Bir anda kafama dank etti. Gürültülü "Mor Koyun" türküsüne aldırmadan sınıftaki benimle dalga geçmeye başlayan kalabalığın içinden Yiğit'i buldum. O da şaşkınlıkla bana bakıyordu. "Fişler," diye fısıldayabildim. Sesimi duymuş olması imkansızdı ama sanırım dudağımı okuyabilmişti. Yerinden kalkarak hemen sınıfın arka tarafında olan projeksiyonun ve diğer elektronik cihazların fişlerinin bağlı olduğu çoklu prizi buldu ve hızlıca çekti.

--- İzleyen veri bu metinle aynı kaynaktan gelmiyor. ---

(* ===== verification/SlotQueue.v ===== *)
(** * The interface of the queue of free slots

    What [librte_hash] relies on when it keeps the free slots of its key table
    in a ring: the ring operations it calls and the laws that relate them to a
    list of bounded length.  The ring of [rte_ring.h], used by one thread and
    without a water mark, is an instance. *)

From S2P Require Import Prelude Ring RingProofs.

(** [sq_dequeue] gives the object when the call returns 0; the burst functions
    fill the first places of the object table and return how many. *)
Class SlotQueue (Q : Type) := {
  sq_sp_enqueue : Q -> Z -> Q;
  sq_sc_dequeue : Q -> Q * option Z;
  sq_dequeue : Q -> Q * option Z;
  sq_mp_enqueue_burst : Q -> list Z -> Z -> Q * Z;
  sq_mc_dequeue_burst : Q -> gmap Z Z -> Z -> Q * gmap Z Z * Z
}.

(** [sq_repr q c l]: the queue [q] of capacity [c] holds the slots [l]. *)
Class SlotQueueLaws (Q : Type) `{SlotQueue Q} := {
  sq_repr : Q -> Z -> list Z -> Prop;
  sq_length_law q c l : sq_repr q c l -> Z.of_nat (length l) <= c;
  sq_enqueue_law q c l x :
    sq_repr q c l -> Z.of_nat (length l) < c -> sq_repr (sq_sp_enqueue q x) c (l ++ [x]);
  sq_sc_dequeue_law q c l :
    sq_repr q c l -> exists q', sq_sc_dequeue q = (q', head l) /\ sq_repr q' c (tail l);
  sq_dequeue_law q c l :
    sq_repr q c l -> exists q', sq_dequeue q = (q', head l) /\ sq_repr q' c (tail l);
  sq_enqueue_burst_law q c l objs n :
    sq_repr q c l -> 0 < n <= Z.of_nat (length objs) -> Z.of_nat (length l) + n <= c ->
    exists q', sq_mp_enqueue_burst q objs n = (q', n) /\ sq_repr q' c (l ++ take (Z.to_nat n) objs);
  sq_dequeue_burst_law q c l t n (m := Z.min n (Z.of_nat (length l))) :
    sq_repr q c l -> 0 < n -> exists q' t', sq_mc_dequeue_burst q t n = (q', t', m) /\
      sq_repr q' c (drop (Z.to_nat m) l) /\
      forall i, t' !!! i = if decide (0 <= i < m) then l !!! Z.to_nat i else t !!! i
}.

(** ** The ring *)

(** A dequeue of one object through the out parameter. *)
Definition one_obj (res : rte_ring * gmap Z Z * Z) : rte_ring * option Z :=
  let '(r, t, ret) := res in (r, if ret =? 0 then Some (t !!! 0) else None).

#[export] Instance ring_slot_queue : SlotQueue rte_ring := {
  sq_sp_enqueue r x := (rte_ring_sp_enqueue r x).1;
  sq_sc_dequeue r := one_obj (rte_ring_sc_dequeue r empty);
  sq_dequeue r := default (r, None) (one_obj <$> rte_ring_dequeue 1 r empty);
  sq_mp_enqueue_burst r objs n := default (r, 0) (rte_ring_mp_enqueue_burst 1 r objs n);
  sq_mc_dequeue_burst r t n := default (r, t, 0) (rte_ring_mc_dequeue_burst 1 r t n)
}.

(** A ring whose water mark is its size. *)
Definition ring_repr (r : rte_ring) (c : Z) (l : list Z) : Prop :=
  ring_inv r l /\ c = p_size (prod r) - 1 /\ watermark (prod r) = p_size (prod r).

Lemma ring_repr_step r c l r' l' :
  ring_repr r c l -> same_geometry r r' -> ring_inv r' l' -> ring_repr r' c l'.
Proof. intros (_&->&Hw) (_&Hs&_&Hw'&_) HI. split; [done|]. rewrite Hs, Hw'. done. Qed.

Lemma sc_dequeue_one r c l :
  ring_repr r c l ->
  exists r', one_obj (rte_ring_sc_dequeue r empty) = (r', head l) /\ ring_repr r' c (tail l).
Proof.
  intros HR. pose proof HR as [HI _].
  pose proof (sc_dequeue_ok r l empty 1 RTE_RING_QUEUE_FIXED HI ltac:(lia)) as Hd.
  unfold rte_ring_sc_dequeue, rte_ring_sc_dequeue_bulk. destruct (rte_ring_sc_do_dequeue _ _ _ _) as [[r' t] ret].
  unfold deq_post, deq_result in Hd. destruct l as [|x l]; cbn in Hd.
  - injection Hd as -> -> ->. by exists r.
  - rewrite (proj2 (Z.leb_le 1 _)) in Hd by lia. destruct Hd as (->&Hg&HI'&Ht).
    exists r'. cbn. rewrite Ht. cbn. split; [done|]. by eapply ring_repr_step.
Qed.

#[export] Instance ring_slot_queue_laws : SlotQueueLaws rte_ring.
Proof.
  refine {| sq_repr := ring_repr |}.
  - intros r c l (HI&->&_). pose proof (ri_cap _ _ HI). lia.
  - intros r c l x HR Hl. pose proof HR as (HI&Hc&_).
    pose proof (sp_enqueue_ok r l [x] 1 RTE_RING_QUEUE_FIXED HI ltac:(cbn; lia)) as He.
    unfold enq_post, enq_result, free_of in He. rewrite (proj2 (Z.leb_le 1 _)) in He by lia.
    destruct He as (_&Hg&HI'). by eapply ring_repr_step.
  - apply sc_dequeue_one.
  - intros r c l HR. destruct (sc_dequeue_one r c l HR) as (r'&E&HR'). exists r'. split; [|done].
    unfold sq_dequeue, ring_slot_queue, rte_ring_dequeue, rte_ring_mc_dequeue, rte_ring_mc_dequeue_bulk.
    rewrite (mc_dequeue_alone 0 r l) by (apply HR || done). by destruct (sc_dequeue (cons r)).
  - intros r c l objs n HR Hn Hc. pose proof HR as (HI&Ec&Hw).
    unfold sq_mp_enqueue_burst, ring_slot_queue, rte_ring_mp_enqueue_burst. rewrite (mp_enqueue_alone 0 r l) by (done || lia).
    pose proof (sp_enqueue_ok r l objs n RTE_RING_QUEUE_VARIABLE HI ltac:(lia)) as He.
    unfold enq_post, enq_result, free_of in He. rewrite Z.min_l in He by lia.
    rewrite (proj2 (Z.eqb_neq n 0)) in He by lia. cbn [andb] in He.
    rewrite (proj2 (Z.leb_gt (watermark (prod r)) _)) in He by lia.
    destruct (rte_ring_sp_do_enqueue _ _ _ _) as [r' ret]. cbn in *. destruct He as (->&Hg&HI').
    exists r'. pose proof (inv_size _ _ HI). rewrite u32_small by lia. split; [done|]. by eapply ring_repr_step.
  - intros r c l t n m HR Hn. pose proof HR as (HI&Ec&Hw).
    unfold sq_mc_dequeue_burst, ring_slot_queue, rte_ring_mc_dequeue_burst. rewrite (mc_dequeue_alone 0 r l) by (done || lia).
    pose proof (sc_dequeue_ok r l t n RTE_RING_QUEUE_VARIABLE HI ltac:(lia)) as Hd.
    unfold deq_post, deq_result in Hd. fold m in Hd. cbn.
    destruct (rte_ring_sc_do_dequeue _ _ _ _) as [[r' t'] ret].
    destruct ((m =? 0) && negb (n =? 0)) eqn:E.
    + injection Hd as -> -> ->. apply andb_true_iff in E as [->%Z.eqb_eq _]. exists r, t.
      split; [done|]. split; [done|]. intros i. by rewrite decide_False by lia.
    + destruct Hd as (->&Hg&HI'&Ht). exists r', t'. split; [done|]. split; [|done]. by eapply ring_repr_step.
Defined.
Lemma scan2_ok h M key st1 st2 (sig := rte_hash_hash h key) (alt_hash := rte_hash_secondary_hash sig) :
  keys_inv h M -> key_ok h key ->
  (forall s, st1 s = true -> null_sig s = false) -> (forall s, st2 s = true -> null_sig s = false) ->
  st1 (Sig sig alt_hash) = true -> st2 (Sig alt_hash sig) = true ->
  match M !! key with
  | Some (idx, d) => exists b i, scan2 h key st1 st2 = Some (b, i) /\ 0 <= i < 4 /\
      used (signatures h) (b, i) /\ key_idx h !!! (b, i) = idx /\ entry_key h b i = HKey d key
  | None => scan2 h key st1 st2 = None
  end.
Proof.
  intros HK Hkey N1 N2 A1 A2. unfold scan2. fold sig alt_hash.
  destruct (scan h key (bucket h sig) st1) as [i|] eqn:E1.
  { destruct (scan_Some _ _ _ _ _ _ HK Hkey N1 E1) as (d&Hi&Hu&->&Ek). by exists (bucket h sig), i. }
  destruct (scan h key (bucket h alt_hash) st2) as [i|] eqn:E2.
  { destruct (scan_Some _ _ _ _ _ _ HK Hkey N2 E2) as (d&Hi&Hu&->&Ek). by exists (bucket h alt_hash), i. }
  destruct (M !! key) as [[idx d]|] eqn:E; [exfalso|done].
  destruct (key_place h M key idx d HK E) as (b&i&Hi&Hu&Ei&_&[[-> Es]|[-> Es]]).
  - pose proof (scan_None _ _ _ _ _ _ _ _ HK Hkey N1 E1 E Hi Hu Ei) as Hf. fold sig alt_hash in Hf, Es. by rewrite Es, A1 in Hf.
  - pose proof (scan_None _ _ _ _ _ _ _ _ HK Hkey N2 E2 E Hi Hu Ei) as Hf. fold sig alt_hash in Hf, Es. by rewrite Es, A2 in Hf.
Qed.

(** The tests of the entries in the code. *)
Definition st_current (x : Z) (s : rte_hash_signatures) : bool := (current s =? x) && negb (null_sig s).
Definition st_both (x y : Z) (s : rte_hash_signatures) : bool := (current s =? x) && (alt s =? y).

Lemma st_current_used x s : st_current x s = true -> null_sig s = false.
Proof. unfold st_current. rewrite andb_true_iff, negb_true_iff. tauto. Qed.

Lemma st_both_used x y s : null_sig (Sig x y) = false -> st_both x y s = true -> null_sig s = false.
Proof.
  unfold st_both. rewrite andb_true_iff, !Z.eqb_eq. destruct s as [c a]. cbn. by intros ? [-> ->].
Qed.

Lemma st_both_refl x y : st_both x y (Sig x y) = true.
Proof. unfold st_both. cbn. by rewrite !Z.eqb_refl. Qed.

Lemma secondary_swap_not_null sig : null_sig (Sig (rte_hash_secondary_hash sig) sig) = false.
Proof. rewrite <- (secondary_not_null sig). unfold null_sig. cbn. apply andb_comm. Qed.

(** ** Lookup *)

Lemma hash_lookup_ok h M key :
  keys_inv h M -> key_ok h key ->
  rte_hash_lookup_with_hash_ h key (rte_hash_hash h key) =
    match M !! key with Some (idx, d) => (idx - 1, Some d) | None => (- ENOENT, None) end.
Proof.
  intros HK Hkey. set (sig := rte_hash_hash h key). set (alt_hash := rte_hash_secondary_hash sig).
  pose proof (scan2_ok h M key (st_current sig) (st_both alt_hash sig) HK Hkey (st_current_used sig)
    (fun s => st_both_used _ _ s (secondary_swap_not_null sig))) as Hs.
  fold sig alt_hash in Hs. specialize (Hs ltac:(unfold st_current; cbn [current]; by rewrite Z.eqb_refl, secondary_not_null)
    (st_both_refl _ _)).
  unfold rte_hash_lookup_with_hash_. change (find_prim h key sig) with (scan h key (bucket h sig) (st_current sig)).
  change (lookup_find_sec h key sig) with (scan h key (bucket h alt_hash) (st_both alt_hash sig)).
  unfold scan2 in Hs. fold sig alt_hash in Hs. destruct (M !! key) as [[idx d]|].
  - destruct Hs as (b&i&Hs&_&_&Ei&Ek).
    destruct (scan _ _ _ (st_current sig)); [simplify_eq; by rewrite Ek|].
    destruct (scan _ _ _ _); [simplify_eq; fold alt_hash; by rewrite Ek|done].
  - destruct (scan _ _ _ (st_current sig)); [done|]. by destruct (scan _ _ _ _).
Qed.

End proofs.
Lemma passed_bit (f : Z -> bool) (D : gset Z) idx i :
  bool_decide (i ∈ D) && f i || (bool_decide (i = idx) && f idx) = bool_decide (i ∈ {[idx]} ∪ D) && f i.
Proof.
  assert (E : bool_decide (i ∈ {[idx]} ∪ D) = bool_decide (i = idx) || bool_decide (i ∈ D)).
  { rewrite <- bool_decide_or. apply bool_decide_ext. set_solver. }
  rewrite E. destruct (decide (i = idx)) as [->|Hne].
  - rewrite (bool_decide_true (idx = idx)) by done. by destruct (bool_decide (idx ∈ D)), (f idx).
  - rewrite (bool_decide_false (i = idx)) by done. by rewrite orb_false_r.
Qed.

Section bulk.
Context {Q : Type} `{SlotQueueLaws Q}.
Context (h : rte_hash Q) (keys : Z -> list Z) (n : Z).
Hypothesis (Hn : 0 < n <= 64).

(** The tests of the entries of a bucket. *)
Definition tests (b sig : Z) (j : Z) : bool := sig =? current (signatures h !!! (b, j)).

Lemma hash_matches_bits b sig :
  hash_matches h b sig = bits4 (tests b sig 0) (tests b sig 1) (tests b sig 2) (tests b sig 3).
Proof.
  unfold hash_matches, RTE_HASH_BUCKET_ENTRIES, tests. cbn [fold_left].
  destruct (sig =? _), (sig =? _), (sig =? _), (sig =? _); done.
Qed.

(** ** The stages of a key *)

Definition sig_of (i : Z) : Z := rte_hash_hash h (keys i).
Definition sec_of (i : Z) : Z := rte_hash_secondary_hash (sig_of i).
Definition lane_of (i : Z) : lane := Lane (sig_of i) (sec_of i) (bucket h (sig_of i)) (bucket h (sec_of i)).

Definition prim_bits (i : Z) : Z := hash_matches h (bucket h (sig_of i)) (sig_of i).
Definition sec_bits (i : Z) : Z := hash_matches h (bucket h (sec_of i)) (sec_of i).

Definition slot_idx (i : Z) : Z :=
  let k := key_idx h !!! (bucket h (sig_of i), ctz (prim_bits i)) in
  if k =? 0 then key_idx h !!! (bucket h (sec_of i), ctz (sec_bits i)) else k.

Definition more (i : Z) : bool := 3 <? popcount (Z.lor (prim_bits i) (Z.shiftl (sec_bits i) 5)).

Definition slot_of (i : Z) : rte_hash_key := key_store h !!! u32 (slot_idx i * key_entry_size h).

Definition hit_of (i : Z) : bool :=
  (rte_hash_cmp_eq (hkey (slot_of i)) (keys i) h =? 0) && negb (u32 (i32 (slot_idx i - 1) + 1) =? 0).

(** The keys of [D1], [D2] and [D3] have passed the stages 1, 2 and 3. *)
Record stages (s : bulk) (D1 D2 D3 : gset Z) (wd : bool) : Prop := {
  sg_hash : forall i, i ∈ D1 -> hash_vals s !!! i = sig_of i;
  sg_pos : forall i, i ∈ D2 -> positions s !!! i = i32 (slot_idx i - 1);
  sg_extra : forall i, 0 <= i -> Z.testbit (extra_hits_mask s) i = bool_decide (i ∈ D2) && more i;
  sg_hits : forall i, 0 <= i -> Z.testbit (hits s) i = bool_decide (i ∈ D3) && hit_of i;
  sg_wd : wd = match b_data s with Some _ => true | None => false end;
  sg_data : forall d i, b_data s = Some d -> i ∈ D3 -> d !!! i = pdata (slot_of i)
}.

(** The mask holds the keys from [c] on. *)
Definition mask_from (s : bulk) (c : Z) : Prop :=
  0 <= lookup_mask s < 2 ^ 64 /\ forall i, 0 <= i -> Z.testbit (lookup_mask s) i = (c <=? i) && (i <? n).

Lemma stage1_ok s D1 D2 D3 wd idx :
  stages s D1 D2 D3 wd ->
  let '(s', l) := lookup_stage1 keys h s idx in
  l = lane_of idx /\ stages s' ({[idx]} ∪ D1) D2 D3 wd /\ lookup_mask s' = lookup_mask s.
Proof.
  intros []. cbn. split; [done|]. split; [|done]. split; cbn; try done.
  intros i. rewrite lookup_total_insert. case_decide as E; [by subst|]. intros Hi. apply sg_hash0. set_solver.
Qed.

Lemma stage2_ok s D1 D2 D3 wd idx :
  stages s D1 D2 D3 wd -> 0 <= idx ->
  let '(s', k) := lookup_stage2 h s idx (lane_of idx) in
  k = slot_idx idx /\ stages s' D1 ({[idx]} ∪ D2) D3 wd /\ lookup_mask s' = lookup_mask s.
Proof.
  intros [] Hidx. cbn. split; [done|]. split; [|done]. split; cbn; try done.
  - intros i. rewrite lookup_total_insert. case_decide as E; [by subst|]. intros Hi. apply sg_pos0. set_solver.
  - intros i Hi. change (4 + 1) with 5. rewrite testbit_lor_shift, sg_extra0 by done.
    apply (passed_bit more).
Qed.

Lemma stage3_ok s D1 D2 D3 wd idx :
  stages s D1 D2 D3 wd -> 0 <= idx -> idx ∈ D2 ->
  stages (lookup_stage3 keys h s idx (slot_idx idx)) D1 D2 ({[idx]} ∪ D3) wd /\
  lookup_mask (lookup_stage3 keys h s idx (slot_idx idx)) = lookup_mask s.
Proof.
  intros [] Hidx Hin. split; [|done]. split; cbn; try done.
  - intros i Hi. rewrite sg_pos0 by done. change (_ && negb _) with (hit_of idx).
    rewrite testbit_lor_shift, sg_hits0 by done. apply passed_bit.
  - by destruct (b_data s).
  - intros d i Hd Hi. destruct (b_data s) as [d0|] eqn:E; [|done]. cbn in Hd. injection Hd as <-.
    rewrite lookup_total_insert. case_decide as Ei; [by subst|]. apply sg_data0; [done|set_solver].
Qed.

(** ** The pipeline *)

Definition drawn (c : Z) : Z := if c <? n then c else 0.
Definition next_c (c : Z) : Z := if c <? n then c + 1 else c.

Lemma mask_empty s c : mask_from s c -> 0 <= c -> lookup_mask s = 0 <-> n <= c.
Proof.
  intros [Hr Hm] Hc. rewrite mask_zero by done. split.
  - intros Hz. destruct (decide (n <= c)); [done|]. specialize (Hz c ltac:(lia)). rewrite Hm in Hz by done.
    apply andb_false_iff in Hz as [?%Z.leb_gt|?%Z.ltb_ge]; lia.
  - intros Hle i Hi. rewrite Hm by lia. destruct (Z.leb_spec c i), (Z.ltb_spec i n); done || lia.
Qed.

Tüm ses ve görüntü aynı anda gitti.
Evet, düzeneği anlamam zor olmadı. Sınıf bilgisayarındaki slaydın hiç değişmemiş olduğunu görür görmez projeksiyona bağlı başka bir bilgisayarın olduğunu anladım. Ders çıkışındaki sinsi gülümseyişleri ve bana dik dik bakışlarından, bu işte Ali ve metan gazı Janset'in parmakları olduğunu tahmin etmem de zor olmadı.
Daha sonra Yiğit yanıma gelip onlarla konuştuğunu ve bu tahminlerimde haklı olduğumu söylediğinde pek şaşırmadım. Tüm plan Ali'ninmiş aslında. Janset de sınıfın arkasında projeksiyona bağladığı dizüstü bilgisayarla sunumu kontrol ediyormuş. Patlıcan halayı animasyonunu da Bora'ya yaptırmışlardır büyük ihtimalle. O ve Engin de eminim sırf Yiğit olayı çakmasın diye sıralarında sadece patlıcan halayını zevkle izlemekle yetinmişlerdir.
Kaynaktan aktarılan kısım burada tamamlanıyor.